The spacecraft will use the global astronomy concept successfully demonstrated on Hipparcos, also built by Astrium, which successfully mapped 100,000 stars in 1989. Gaia will be equipped with a latest-generation payload integrating the most sensitive telescope ever made. This cutting-edge technology draws on Astrium’s extensive experience particularly on silicon carbide (SiC) telescopes, used on the Herschel telescope and Aladin instrument as well as on three Earth observation satellites (Formosat, Theos and Alsat 2). Gaia’s measurement accuracy is so great that if it were on the Moon, it could measure the thumbnail of a person on Earth!
Gaia will be placed in orbit around the Sun, at a distance of 1.5 million kilometres further out than Earth, at the L2 Lagrangian point of the Sun–Earth system.

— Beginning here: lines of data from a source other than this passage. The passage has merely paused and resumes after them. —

(** * Betting-markets aggregator: normalisers, utilities and fan-out

    A shallow embedding of [scripts/utils.ts], of the two normalisers
    ([BetfairClient.normalizeMarket], [PolymarketClient.normalizeMarketWithEvent])
    and of [BettingMarketsAggregator.searchAll], and further of the two
    clients' [search], of the Betfair session ([login], [ensureAuth]) and
    of [testAuth].  What the network answers is an argument of the model:
    a page, a login reply, a catalogue or a book response.

    Text.  Strings are sequences of code units, and the texts printed and
    parsed here hold one code unit a character.

    Numbers.  A JavaScript [number] is a rational [Q]; [NaN] is [None]
    where the source can produce it ([parseFloat]); infinities are outside
    the model.  Equality of numbers ([===]) is [Qeq].  The arithmetic is
    given in two readings.  In the exact reading ([Utils], [Betfair],
    [Polymarket], [Format]) the operations are those of the rationals; it
    carries the statements about order, ranges, flags and structure, on
    which the rounding of the engine has no bearing.  In the binary64
    reading ([Binary64]) every operation is rounded to the nearest double
    as the engine does; it carries the statements about what the
    conversions return to the last digit.

    Optional fields ([x?: T], [T | undefined]) are [option T]. *)

From Stdlib Require Import ZArith QArith Qround Qabs Qpower.
From Stdlib Require Import List String Ascii Bool.
From Stdlib Require Import Lia Lqa.
From Stdlib Require Import Sorting.Sorted Sorting.Permutation.
From Stdlib Require Import DecimalString DecimalN.
Import ListNotations.

Local Open Scope Q_scope.

(* ================================================================== *)
(** * JavaScript primitives used by the sources *)
(* ================================================================== *)

Module Js.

The Lagrange points are points in space at which a body can remain fixed in relation to two other bodies. Joseph-Louis Lagrange determined a five-point position for the Sun-Earth system, at which solar attraction and terrestrial attraction are precisely offset by the centrifugal force induced by Earth's movement round the Sun. A satellite placed in orbit in relation to one of these points rotates round the Sun at the same speed as Earth, and is consequently fixed in relation to the two stars.
By convention, the Lagrange points are denominated L1 to L5.
Of the five Lagrange points, only L4 and L5 are stable. This means that matter tends to accumulate at these points. The other points, such as L2, are consequently unstable and little perturbation is required for them to move out of position. It is for this reason that the two satellites will describe Lissajous orbits round L2 so as to minimise their fuel consumption.
The choice of point L2 is explained by the fact that the satellites will be protected from the Sun by Earth due to their alignment, thus providing excellent conditions for astronomic observation purposes. Furthermore, in the case of Herschel, the instruments carried by the satellite will not be perturbed by the strong infrared emission from Earth and the Moon, nor will its observations be perturbed by the Earth's radiation belts. As for Planck, this satellite will thus avoid emission from Earth, the Moon and the Sun, such as could otherwise perturb the CMB (Cosmic Microwave Background) radiation signal.
Space missions essentially use the L1 and L2 points:
SoHO (Solar and Heliospheric Observatory) has been positioned at the L1 point, 1.5 million km from Earth (between the Earth and the sun) since 1995.
The L2 point, 1.5 million km from Earth on the opposite side from L1, is particularly well adapted for observing the cosmos. Planck Surveyor and Herschel, are positioned at the L2 point, as will the James Webb Space Telescope. By the way: it takes about 10 seconds for Herschel to communicate with Earth (two-way).